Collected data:
Lemma served_class_slot s slot :
  slot < PRIORITY_CYCLE_LEN → priority_slot s = (slot + 1) mod PRIORITY_CYCLE_LEN →
  served_class s = priority_for_slot slot.
Proof.
  unfold served_class. intros Hs ->. revert Hs.
  unfold PRIORITY_CYCLE_LEN, FIRST_LANE_WEIGHT, EXPANSION_LANE_WEIGHT. simpl.
  intros Hs. do 5 (destruct slot as [|slot]; [done|]). lia.
Qed.

(** The request [r] is the fair choice of class [p]: the oldest selectable
    request of its owner, which is the first owner of the rotation with one. *)
Definition fair_choice (s : SchedulerState) (now : N) (pol : PromotionPolicy)
    (p : LanePriority) (r : QueueRequest) : Prop :=
  ∃ i r0, queued s !! i = Some r0 ∧ r = refresh_reason pol r0 ∧
    selectable s p now pol (owner_id r0) r0 ∧
    (∀ j r', queued s !! j = Some r' → j < i → ¬ selectable s p now pol (owner_id r0) r') ∧
    ∃ before after, rotation (last_owner s p) (owner_ring s) = before ++ owner_id r0 :: after ∧
      ∀ o r', o ∈ before → r' ∈ queued s → ¬ selectable s p now pol o r'.

Lemma fair_choice_refreshed s now pol i p r :
  let t := refreshed (set_policy s pol) pol in
  fair_pick t p now pol i r → fair_choice s now pol p r.
Proof.
  intros t (Hr&Hs&Hmin&b&a&Hrot&Hb). simpl in Hr. rewrite list_lookup_fmap in Hr.
  apply fmap_Some in Hr as (r0&Hr0&->). exists i, r0. split_and!; [done..| |].
  - intros j r' Hj Hlt. apply (Hmin j (refresh_reason pol r')); [|done].
    simpl. by rewrite list_lookup_fmap, Hj.
  - exists b, a. split; [by destruct p|].
    intros o r' Ho Hr'. apply (Hb o (refresh_reason pol r')); [done|].
    by apply list_elem_of_fmap_2.
Qed.

(** The slot a promotion used, and why the slots before it were skipped. *)
Lemma promoted_slot s now pol s' r :
  wf s → promote_one_with_policy s now pol = Some (s', Some r) →
  ∃ k, k < PRIORITY_CYCLE_LEN ∧
    served_class s' = priority_for_slot ((priority_slot s + k) mod PRIORITY_CYCLE_LEN) ∧
    priority_slot s' = (priority_slot s + k + 1) mod PRIORITY_CYCLE_LEN ∧
    fair_choice s now pol (served_class s') r ∧
    ∀ k', k' < k →
      class_backlogged (refreshed s pol)
        (priority_for_slot ((priority_slot s + k') mod PRIORITY_CYCLE_LEN)) now pol = false.
Proof.
  intros Hwf Hp. unfold promote_one_with_policy in Hp.
  destruct (promote_one_locked_outcome (set_policy s pol) now pol) as (s2&o&H1&Hout);
    [by apply wf_ring, set_policy_wf|].
  rewrite H1 in Hp. simplify_eq. inversion Hout as [|i r' s1 Hcap Hsel Hr Hadm]; subst.
  pose proof (select_next_frame _ _ _ _ _ Hsel) as (_&_&Hq1&_).
  destruct (select_next_Some _ _ _ _ _ Hsel) as (k&r''&Hk&(Hr''&Hs&Hmin&Hrot)&Hs1&Hnone).
  rewrite Hr in Hr''. injection Hr'' as <-.
  change (priority_slot (refreshed (set_policy s pol) pol)) with (priority_slot s) in *.
  set (s' := prune_owner_ring _). exists k.
  assert (served_class s' = priority_for_slot ((priority_slot s + k) mod PRIORITY_CYCLE_LEN))
    as Hpk by (apply served_class_slot; [apply slot_lt|by subst s'; rewrite Hs1]).
  rewrite <-Hpk in Hs, Hmin, Hrot. split_and!; [done|done| | |].
  - change (priority_slot s1 = (priority_slot s + k + 1) mod PRIORITY_CYCLE_LEN).
    rewrite Hs1. cbn [set_slot priority_slot]. by rewrite Nat.Div0.add_mod_idemp_l.
  - by apply (fair_choice_refreshed s now pol i).
  - intros k' Hk'. unfold class_backlogged. specialize (Hnone k' Hk').
    pose proof (select_owner_view (refreshed (set_policy s pol) pol) (refreshed s pol)
      (priority_for_slot ((priority_slot s + k') mod PRIORITY_CYCLE_LEN)) now pol
      (refreshed_policy_view s pol)) as Hv.
    rewrite Hnone in Hv. by destruct (select_owner_fair_index (refreshed s pol) _ _ _) as [[]|].
Qed.

(** A promotion picks fairly: the promoted request is the oldest eligible
    request of its owner in the class served; every owner that the ring visits
    before it, starting after the owner that class served last, has no eligible
    request; and the class is the first one of the slot cycle with an eligible
    request. *)
Theorem lane_promotion_fair c s now pol s' r :
  reachable c s →
  promote_one_with_policy s now pol = Some (s', Some r) →
  let p := served_class s' in
  (∃ i r0, queued s !! i = Some r0 ∧ r = refresh_reason pol r0 ∧
     selectable s p now pol (owner_id r0) r0 ∧
     (∀ j r', queued s !! j = Some r' → j < i → ¬ selectable s p now pol (owner_id r0) r') ∧
     ∃ before after, rotation (last_owner s p) (owner_ring s) = before ++ owner_id r0 :: after ∧
       ∀ o r', o ∈ before → r' ∈ queued s → ¬ selectable s p now pol o r') ∧
  ∃ k, k < PRIORITY_CYCLE_LEN ∧
    p = priority_for_slot ((priority_slot s + k) mod PRIORITY_CYCLE_LEN) ∧
    priority_slot s' = (priority_slot s + k + 1) mod PRIORITY_CYCLE_LEN ∧
    ∀ k', k' < k →
      class_backlogged (refreshed s pol)
        (priority_for_slot ((priority_slot s + k') mod PRIORITY_CYCLE_LEN)) now pol = false.
Proof.
  intros Hwf%reachable_is_wf Hp p.
  destruct (promoted_slot _ _ _ _ _ Hwf Hp) as (k&?&?&?&?&?). eauto 10.
Qed.

Lemma lane_promotion_fair_witness :
  reachable default_config demo_state ∧
  ∃ s' r, promote_one_with_policy demo_state 10 allow_all = Some (s', Some r) ∧
    request_id r = "a1" ∧ served_class s' = First ∧
    ∃ k, k < PRIORITY_CYCLE_LEN ∧
      priority_slot s' = (priority_slot demo_state + k + 1) mod PRIORITY_CYCLE_LEN.
Proof.
  split; [apply demo_reachable|]. eexists _, _. split; [vm_compute; reflexivity|].
  split; [reflexivity|]. split; [reflexivity|].
  edestruct (lane_promotion_fair default_config demo_state 10 allow_all) as [_ (k&Hk&_&Hs&_)];
    [apply demo_reachable|vm_compute; reflexivity|].
  exists k. split; [exact Hk|exact Hs].
Defined.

• **Your task**
Copy each line of the records verbatim.

• **Reply to the exercise**
Lemma served_class_slot s slot :
  slot < PRIORITY_CYCLE_LEN → priority_slot s = (slot + 1) mod PRIORITY_CYCLE_LEN →
  served_class s = priority_for_slot slot.
Proof.
  unfold served_class. intros Hs ->. revert Hs.
  unfold PRIORITY_CYCLE_LEN, FIRST_LANE_WEIGHT, EXPANSION_LANE_WEIGHT. simpl.
  intros Hs. do 5 (destruct slot as [|slot]; [done|]). lia.
Qed.

(** The request [r] is the fair choice of class [p]: the oldest selectable
    request of its owner, which is the first owner of the rotation with one. *)
Definition fair_choice (s : SchedulerState) (now : N) (pol : PromotionPolicy)
    (p : LanePriority) (r : QueueRequest) : Prop :=
  ∃ i r0, queued s !! i = Some r0 ∧ r = refresh_reason pol r0 ∧
    selectable s p now pol (owner_id r0) r0 ∧
    (∀ j r', queued s !! j = Some r' → j < i → ¬ selectable s p now pol (owner_id r0) r') ∧
    ∃ before after, rotation (last_owner s p) (owner_ring s) = before ++ owner_id r0 :: after ∧
      ∀ o r', o ∈ before → r' ∈ queued s → ¬ selectable s p now pol o r'.

Lemma fair_choice_refreshed s now pol i p r :
  let t := refreshed (set_policy s pol) pol in
  fair_pick t p now pol i r → fair_choice s now pol p r.
Proof.
  intros t (Hr&Hs&Hmin&b&a&Hrot&Hb). simpl in Hr. rewrite list_lookup_fmap in Hr.
  apply fmap_Some in Hr as (r0&Hr0&->). exists i, r0. split_and!; [done..| |].
  - intros j r' Hj Hlt. apply (Hmin j (refresh_reason pol r')); [|done].
    simpl. by rewrite list_lookup_fmap, Hj.
  - exists b, a. split; [by destruct p|].
    intros o r' Ho Hr'. apply (Hb o (refresh_reason pol r')); [done|].
    by apply list_elem_of_fmap_2.
Qed.

(** The slot a promotion used, and why the slots before it were skipped. *)
Lemma promoted_slot s now pol s' r :
  wf s → promote_one_with_policy s now pol = Some (s', Some r) →
  ∃ k, k < PRIORITY_CYCLE_LEN ∧
    served_class s' = priority_for_slot ((priority_slot s + k) mod PRIORITY_CYCLE_LEN) ∧
    priority_slot s' = (priority_slot s + k + 1) mod PRIORITY_CYCLE_LEN ∧
    fair_choice s now pol (served_class s') r ∧
    ∀ k', k' < k →
      class_backlogged (refreshed s pol)
        (priority_for_slot ((priority_slot s + k') mod PRIORITY_CYCLE_LEN)) now pol = false.
Proof.
  intros Hwf Hp. unfold promote_one_with_policy in Hp.
  destruct (promote_one_locked_outcome (set_policy s pol) now pol) as (s2&o&H1&Hout);
    [by apply wf_ring, set_policy_wf|].
  rewrite H1 in Hp. simplify_eq. inversion Hout as [|i r' s1 Hcap Hsel Hr Hadm]; subst.
  pose proof (select_next_frame _ _ _ _ _ Hsel) as (_&_&Hq1&_).
  destruct (select_next_Some _ _ _ _ _ Hsel) as (k&r''&Hk&(Hr''&Hs&Hmin&Hrot)&Hs1&Hnone).
  rewrite Hr in Hr''. injection Hr'' as <-.
  change (priority_slot (refreshed (set_policy s pol) pol)) with (priority_slot s) in *.
  set (s' := prune_owner_ring _). exists k.
  assert (served_class s' = priority_for_slot ((priority_slot s + k) mod PRIORITY_CYCLE_LEN))
    as Hpk by (apply served_class_slot; [apply slot_lt|by subst s'; rewrite Hs1]).
  rewrite <-Hpk in Hs, Hmin, Hrot. split_and!; [done|done| | |].
  - change (priority_slot s1 = (priority_slot s + k + 1) mod PRIORITY_CYCLE_LEN).
    rewrite Hs1. cbn [set_slot priority_slot]. by rewrite Nat.Div0.add_mod_idemp_l.
  - by apply (fair_choice_refreshed s now pol i).
  - intros k' Hk'. unfold class_backlogged. specialize (Hnone k' Hk').
    pose proof (select_owner_view (refreshed (set_policy s pol) pol) (refreshed s pol)
      (priority_for_slot ((priority_slot s + k') mod PRIORITY_CYCLE_LEN)) now pol
      (refreshed_policy_view s pol)) as Hv.
    rewrite Hnone in Hv. by destruct (select_owner_fair_index (refreshed s pol) _ _ _) as [[]|].
Qed.

(** A promotion picks fairly: the promoted request is the oldest eligible
    request of its owner in the class served; every owner that the ring visits
    before it, starting after the owner that class served last, has no eligible
    request; and the class is the first one of the slot cycle with an eligible
    request. *)
Theorem lane_promotion_fair c s now pol s' r :
  reachable c s →
  promote_one_with_policy s now pol = Some (s', Some r) →
  let p := served_class s' in
  (∃ i r0, queued s !! i = Some r0 ∧ r = refresh_reason pol r0 ∧
     selectable s p now pol (owner_id r0) r0 ∧
     (∀ j r', queued s !! j = Some r' → j < i → ¬ selectable s p now pol (owner_id r0) r') ∧
     ∃ before after, rotation (last_owner s p) (owner_ring s) = before ++ owner_id r0 :: after ∧
       ∀ o r', o ∈ before → r' ∈ queued s → ¬ selectable s p now pol o r') ∧
  ∃ k, k < PRIORITY_CYCLE_LEN ∧
    p = priority_for_slot ((priority_slot s + k) mod PRIORITY_CYCLE_LEN) ∧
    priority_slot s' = (priority_slot s + k + 1) mod PRIORITY_CYCLE_LEN ∧
    ∀ k', k' < k →
      class_backlogged (refreshed s pol)
        (priority_for_slot ((priority_slot s + k') mod PRIORITY_CYCLE_LEN)) now pol = false.
Proof.
  intros Hwf%reachable_is_wf Hp p.
  destruct (promoted_slot _ _ _ _ _ Hwf Hp) as (k&?&?&?&?&?). eauto 10.
Qed.

Lemma lane_promotion_fair_witness :
  reachable default_config demo_state ∧
  ∃ s' r, promote_one_with_policy demo_state 10 allow_all = Some (s', Some r) ∧
    request_id r = "a1" ∧ served_class s' = First ∧
    ∃ k, k < PRIORITY_CYCLE_LEN ∧
      priority_slot s' = (priority_slot demo_state + k + 1) mod PRIORITY_CYCLE_LEN.
Proof.
  split; [apply demo_reachable|]. eexists _, _. split; [vm_compute; reflexivity|].
  split; [reflexivity|]. split; [reflexivity|].
  edestruct (lane_promotion_fair default_config demo_state 10 allow_all) as [_ (k&Hk&_&Hs&_)];
    [apply demo_reachable|vm_compute; reflexivity|].
  exists k. split; [exact Hk|exact Hs].
Defined.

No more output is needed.